(** * Tekspot LinkedIn automation: the image request pipeline

    A shallow embedding of [services/image_gen.py] and of the part of
    [config.py] it uses.  Python strings are lists of Unicode code points,
    byte strings are lists of bytes, duck-typed attributes are a three-valued
    type (absent, [None], a value), and the outside world (file system,
    installed packages, remote service, clock) is an oracle record whose
    answers the pipeline consumes while it logs every external operation. *)

From Stdlib Require Import List NArith ZArith Bool Lia.
From Stdlib Require Import Strings.String Strings.Ascii Strings.Byte.
From Stdlib Require Import DecimalString Sorting.Permutation Sorting.Sorted.
From Stdlib Require Import DecimalPos DecimalZ.
Import ListNotations.

Local Open Scope N_scope.

(** ** Python strings *)

Module PyStr.

(** A [str] is a sequence of code points. *)
Definition pystr := list N.

(** A source-level string literal (all literals of the module are ASCII, but
    for one dash that is spliced by its code point). *)
Definition lit (s : string) : pystr :=
  map N_of_ascii (list_ascii_of_string s).

Definition pystr_eqb (a b : pystr) : bool :=
  if list_eq_dec N.eq_dec a b then true else false.

(** Truthiness of a sequence: non-empty. *)
Definition truthy {A} (s : list A) : bool :=
  match s with [] => false | _ => true end.

(** [str.isspace] on one code point: the white space of the Unicode
    character database as CPython tables it. *)
Definition isspace (c : N) : bool :=
  ((9 <=? c) && (c <=? 13)) || ((28 <=? c) && (c <=? 32))
  || (c =? 133) || (c =? 160) || (c =? 5760)
  || ((8192 <=? c) && (c <=? 8202))
  || (c =? 8232) || (c =? 8233) || (c =? 8239) || (c =? 8287)
  || (c =? 12288).

Fixpoint lstrip (s : pystr) : pystr :=
  match s with
  | [] => []
  | c :: s' => if isspace c then lstrip s' else s
  end.

Definition rstrip (s : pystr) : pystr := rev (lstrip (rev s)).

(** [s.strip()] *)
Definition strip (s : pystr) : pystr := rstrip (lstrip s).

------------------------------------------------------------

▶ **What needs to be done**: Which lines of the data contain "lists"? Copy them all.

▶ **Response below**:
    [config.py] it uses.  Python strings are lists of Unicode code points,
    byte strings are lists of bytes, duck-typed attributes are a three-valued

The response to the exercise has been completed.